Like most good-but-flawed books, I felt a strong temptation to retroactively edit it, have the reveal happen at the end of the first chapter, delve into ways that alien invasion isn't a one-to-one metaphor for colonization, etc. It needed to either lean into the sci-fi or lean into the literary, and it kind of didn't do either.
The Empress of Salt and Fortune by Nghi Vo. This is actually the first one in the Singing Hills series (I'd read and loved the second one, not realizing that it was the second one in a series). This is a story about a woman from a defeated Northern kingdom who is married to the Emperor, bears him a son, and then is exiled once she's done that. Her only ally is one of her loyal servants, who loves her but in an extremely messy way. It packs a lot into what felt like a very short novella, but like When the Tiger Came Down the Mountain, every word is a glittering jewel. Really great read.
Currently reading: The Strangers by Katherena Vermette. If it's not obvious, I'm reading this during silent reading periods at work. But my kids are terrible about reading, so it's going very slowly. I should probably just take it home and finish it.

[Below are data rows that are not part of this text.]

(** The body of the component from [const memberConfig] on: the profile
    of the type the form currently holds, the option lists, and one of
    the two element trees by the type of the member. *)
Definition EditTeamMember (p : Props) (q : Queries) (s : Session) : Js.Exc View :=
  memberConfig <- memberConfig (RHF.watch_type (form s)) ;;
  skillOptions <- skillOptions (skills q) memberConfig ;;
  let uploadOptions := uploadOptions (uploads q) in
  if Js.endsWith (MemberOut.type (member p)) "bot"
  then inline_panel p q s memberConfig skillOptions uploadOptions
  else modal_dialog p q s memberConfig skillOptions uploadOptions.

(** A submit event on the form of a rendered view:
    [onSubmit={handleSubmit(onSubmit)}]. *)
Definition submit (p : Props) (v : View) (s : Session) : Session :=
  handleSubmit (registered (controls_of v)) (onSubmit p) s.

(** ** Events of a session *)

(** What can happen to a mounted component: the effect on
    [member.model] and [models] runs, the user picks a model, the form of
    the rendered view is submitted, the mutation settles, the user
    cancels. *)
Inductive Action : Type :=
| Effect (p : Props) (q : Queries)
| ModelSelected (q : Queries) (modelName : string)
| Submitted (p : Props) (v : View)
| Settled (p : Props) (answer : MemberOut.t + ApiError)
| Cancelled.

Definition step (a : Action) (s : Session) : Session :=
  match a with
  | Effect p q => effect_member_model p q s
  | ModelSelected q modelName => onModelSelect q modelName s
  | Submitted p v => submit p v s
  | Settled p answer => settle p answer s
  | Cancelled => onCancel s
  end.

Definition run (trace : list Action) (s : Session) : Session :=
  List.fold_left (fun s a => step a s) trace s.

(** The action looks a model up by name in the catalog it sees and finds
    [m]: the name is the one the user picked, or the model the member
    has stored. *)
Definition finds (a : Action) (m : Model) : Prop :=
  match a with
  | ModelSelected q modelName => find_model (models q) modelName = Some m
  | Effect p q =>
      exists modelName,
        MemberOut.model (member p) = Some modelName /\
        find_model (models q) modelName = Some m
  | _ => False
  end.

(** ** Vocabulary of the statements *)

(** The distinguished skill. *)
Definition is_ask_human (skill : Skill) : bool :=
  String.eqb (skill_name skill) "ask-human".

(** The filter callback of [skillOptions] under a profile that is
    there. *)
Definition kept_under (profile : MemberConfigs) (skill : Skill) : bool :=
  negb (is_ask_human skill) || enableHumanTool profile.

(** The rule on names in words: between 1 and 64 characters, each a
    letter, a digit, an underscore or a hyphen. *)
Definition name_char (c : ascii) : bool :=
  let n := nat_of_ascii c in
  (Nat.leb 97 n && Nat.leb n 122) || (Nat.leb 65 n && Nat.leb n 90)
  || (Nat.leb 48 n && Nat.leb n 57) || Nat.eqb n 95 || Nat.eqb n 45.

The Anti-Racist Writing Workshop: How to Decolonize the Creative Classroom by Felicia Rose Chavez. This is obviously work-related, but I'm getting a lot out of it. I have exactly zero patience right now for "decolonizing the [insert basically colonial institution here]" but as a guide to making writing workshops less alienating and traumatic for BIPOC students and more creatively nurturing for everyone, it's really good. I'm finding myself taking a lot of notes, even though it's geared towards MFA and Clarion-type workshops, which are far less of a thing here. I do think that the author is self-indulgent in places—her ideas are good and I trust that her workshops and classes are as well, so I don't really need to read student feedback about them. But overall I'm finding it very useful.
The big twist is that the Natives are humans (of every ethnicity) and the Settlers are aliens (of the grey, amphibious variety). There were several sci-fi twists I could think of (Natives are a different species, Settlers are humans, Settlers are brain parasites that infest humans, Settlers are AI lifeforms that we created and they got out of control) but this was the most likely one, and I saw it coming. It's not a bad premise, but it means that this story has to stand amid many other stories with the premise of "what if aliens treated humans like Europeans treat Indigenous people, what then?"

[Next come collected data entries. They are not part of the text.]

(** * s3-public-alerts: the CloudTrail handler of [lambda_function.py]

    A shallow embedding of the Lambda handler that scans CloudTrail records
    for S3 operations exposing buckets or objects publicly, and the
    properties of its classifier, composer and dispatch loop.

    The handler works on JSON-decoded Python values, so the embedding has
    a type of such values and the handful of Python operations the source
    applies to them ([x[k]], [k in x], [x == 's'], [for v in x], string
    [+], [str.replace], [str.join]), each with the exceptions Python 3
    raises.  Effects ([print], the S3 read, the SNS publication) are logged
    in a trace; an exception aborts the run and keeps the trace so far. *)

From Stdlib Require Import String Ascii List Bool ZArith.
Import ListNotations.
Open Scope string_scope.
Open Scope list_scope.

Set Implicit Arguments.

(** ** Values *)

(** What [json.loads] returns: [None], [bool], [int], [float] (a finite
    binary float, mantissa and exponent), [str], [list] and [dict].  A
    dict keeps its items in insertion order; looking a key up takes its
    first item. *)
#[warnings="-register-all"]
Inductive json : Type :=
| JNull
| JBool (b : bool)
| JInt (n : Z)
| JFloat (m e : Z)
| JStr (s : string)
| JList (l : list json)
| JDict (items : list (string * json)).

(** The exceptions the handler can meet.  [ClientError] is the failure of
    one of the two remote calls (for S3, also a body that [load_json]
    cannot gunzip or parse); [UnicodeEncodeError] is what [print] raises
    on a text the output stream cannot encode. *)
Inductive exn : Type :=
| KeyError (key : string)
| TypeError
| UnboundLocalError (var : string)
| UnicodeEncodeError
| ClientError (service : string).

The thing is, the twist is revealed about halfway through the book. That is too late to reveal it. In order to make it a twist, the author has to conceal a lot of information about what's happening—everything from the types of weapons being used to the names of characters (all of the Settlers introduced at the beginning have normal human names). It also deals a heavy blow to the worldbuilding, because the aliens have apparently recreated the Catholic Church but later it's revealed that they don't have art forms of their own.

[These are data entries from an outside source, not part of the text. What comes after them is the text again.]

(** The constants are what FIPS 180-4 says they are: the first 32 bits of
    the fractional parts of the cube roots (round constants) and of the
    square roots (initial hash value) of the first primes. *)
Definition is_prime (n : Z) : bool :=
  forallb (fun d => negb (n mod Z.of_nat d =? 0)) (seq 2 (Z.to_nat n - 2)).

Definition primes : list Z :=
  filter is_prime (map Z.of_nat (seq 2 310)).

(** The greatest [r] between [lo] and [hi] whose cube is at most [n]. *)
Fixpoint cube_root_between (fuel : nat) (n lo hi : Z) : Z :=
  match fuel with
  | O => lo
  | S fuel' =>
      if hi - lo <=? 1 then lo
      else
        let mid := (lo + hi) / 2 in
        if mid * mid * mid <=? n
        then cube_root_between fuel' n mid hi
        else cube_root_between fuel' n lo mid
  end.

Definition frac32_cbrt (p : Z) : Z :=
  cube_root_between 48 (p * 2 ^ 96) 0 (2 ^ 36) mod 2 ^ 32.

Definition frac32_sqrt (p : Z) : Z := Z.sqrt (p * 2 ^ 64) mod 2 ^ 32.

Definition K : list Z := Eval vm_compute in map frac32_cbrt primes.

Definition H0 : list Z := Eval vm_compute in map frac32_sqrt (firstn 8 primes).

(** Big-endian bytes of a non-negative integer, [n] bytes wide. *)
Fixpoint be_bytes (n : nat) (x : Z) : list Z :=
  match n with
  | O => []
  | S n' => be_bytes n' (Z.shiftr x 8) ++ [Z.land x 255]
  end.

Definition be_word (bs : list Z) : Z :=
  fold_left (fun acc b => acc * 256 + b) bs 0.

(** Padding: the bit 1, zero bits up to 56 mod 64 bytes, the bit length on
    eight bytes. *)
Definition pad (msg : list Z) : list Z :=
  let len := Z.of_nat (length msg) in
  let zeros := Z.to_nat ((55 - len) mod 64) in
  msg ++ [128] ++ repeat 0 zeros ++ be_bytes 8 (8 * len).

Fixpoint chunks (fuel size : nat) (l : list Z) : list (list Z) :=
  match fuel, l with
  | O, _ | _, [] => []
  | S fuel', _ => firstn size l :: chunks fuel' size (skipn size l)
  end.

(** The message schedule, most recent word first while it is built. *)
Fixpoint extend (n : nat) (rev_w : list Z) : list Z :=
  match n with
  | O => rev_w
  | S n' =>
      let at_ i := nth i rev_w 0 in
      let wt := add32 (add32 (sigma1 (at_ 1%nat)) (at_ 6%nat))
                      (add32 (sigma0 (at_ 14%nat)) (at_ 15%nat)) in
      extend n' (wt :: rev_w)
  end.

Definition schedule (blk : list Z) : list Z :=
  rev (extend 48 (rev (map be_word (chunks 16 4 blk)))).

Definition round (st : list Z) (kw : Z * Z) : list Z :=
  match st with
  | [a; b; c; d; e; f; g; h] =>
      let t1 := add32 (add32 (add32 h (Sigma1 e)) (add32 (Ch e f g) (fst kw))) (snd kw) in
      let t2 := add32 (Sigma0 a) (Maj a b c) in
      [add32 t1 t2; a; b; c; add32 d t1; e; f; g]
  | _ => st
  end.

Definition compress (h : list Z) (blk : list Z) : list Z :=
  let out := fold_left round (combine K (schedule blk)) h in
  map (fun p => add32 (fst p) (snd p)) (combine h out).

Definition digest (msg : list Z) : list Z :=
  let padded := pad msg in
  let h := fold_left compress (chunks (length padded) 64 padded) H0 in
  concat (map (be_bytes 4) h).

Definition hex_digit (d : Z) : ascii :=
  ascii_of_N (Z.to_N (if d <? 10 then 48 + d else 87 + d)).

Fixpoint hex (bs : list Z) : string :=
  match bs with
  | [] => EmptyString
  | b :: bs' => String (hex_digit (Z.shiftr b 4)) (String (hex_digit (Z.land b 15)) (hex bs'))
  end.

(** [str.encode()]: the bytes of the string. *)
Definition encode (s : string) : list Z :=
  map (fun c => Z.of_N (N_of_ascii c)) (list_ascii_of_string s).

(** [hashlib.sha256(b).hexdigest()] *)
Definition hexdigest (msg : list Z) : string := hex (digest msg).

End SHA256.

(** ** The data the index holds *)

(** An embedding: [response.data[0].embedding], a list of numbers. *)
Abbreviation Vector := (list float).

(** The metadata dictionary built in [add_record]. *)
Record Metadata := {
  plan : string;
  df_col : list string;
  question_txt : string;
  code : string;
  rank : Z
}.

(** One element of [results['matches']]: [match['id']], [match['score']]. *)
Record Match := { m_id : string; m_score : float }.

(** One element of [fetched_data['vectors']]: the id, the values, the
    metadata. *)
Record VectorData := {
  vd_id : string;
  vd_values : Vector;
  vd_metadata : Metadata
}.

(** What the embedding client or the index raise. *)
Inductive Exn := Exception (what : string).

(** The messages handed to [output_handler.display_system_messages]. *)
Inductive Message :=
| NoMatchingRecord
| NoDataForId
| ClosestMatch (id : string) (score : float)
| ScoreBelowThreshold (score threshold : float)
| ColumnsDoNotMatch
| RankBelowThreshold
| AddedUpdated (id : string)
| ExistingRankRetained (vector_rank : Z).

(** What a call does to the outside: the collaborators' calls in order. *)
Inductive Event :=
| Vectorize (question : string)
| Query (v : Vector)
| Fetch (id : string)
| Upsert (id : string) (v : Vector) (md : Metadata)
| Display (msg : Message).

(** The state the calls run in: the contents of the Pinecone index and the
    trace of events so far. *)
Record World := {
  index : gmap string (Vector * Metadata);
  trace : list Event
}.

(** ** The embedding client interface *)

(** [EmbeddingClientIntegration]: [vectorize] returns the embedding or
    raises. *)
Class EmbeddingClientIntegration (C : Type) := {
  vectorize : C -> string -> Exn + Vector
}.

(** A client given by its answers, standing for [OpenAIEmbeddingClient] and
    [HFSentenceTransformersClient], whose answers come from a service. *)
Record TableClient := { answers : string -> Exn + Vector }.

#[export] Instance TableClient_integration : EmbeddingClientIntegration TableClient :=
  {| vectorize := answers |}.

And then you get "the alien invasion solved racism, and all humans are just human." Which. I don't think that would happen. Based on the pandemic, which ought to have brought us all together as a united species, you'd still have people throwing their lot in with the invaders, or denying that it's real, or throwing other groups of humans to the wolves.
Like most good-but-flawed books, I felt a strong temptation to retroactively edit it, have the reveal happen at the end of the first chapter, delve into ways that alien invasion isn't a one-to-one metaphor for colonization, etc. It needed to either lean into the sci-fi or lean into the literary, and it kind of didn't do either.
The Empress of Salt and Fortune by Nghi Vo. This is actually the first one in the Singing Hills series (I'd read and loved the second one, not realizing that it was the second one in a series). This is a story about a woman from a defeated Northern kingdom who is married to the Emperor, bears him a son, and then is exiled once she's done that. Her only ally is one of her loyal servants, who loves her but in an extremely messy way. It packs a lot into what felt like a very short novella, but like When the Tiger Came Down the Mountain, every word is a glittering jewel. Really great read.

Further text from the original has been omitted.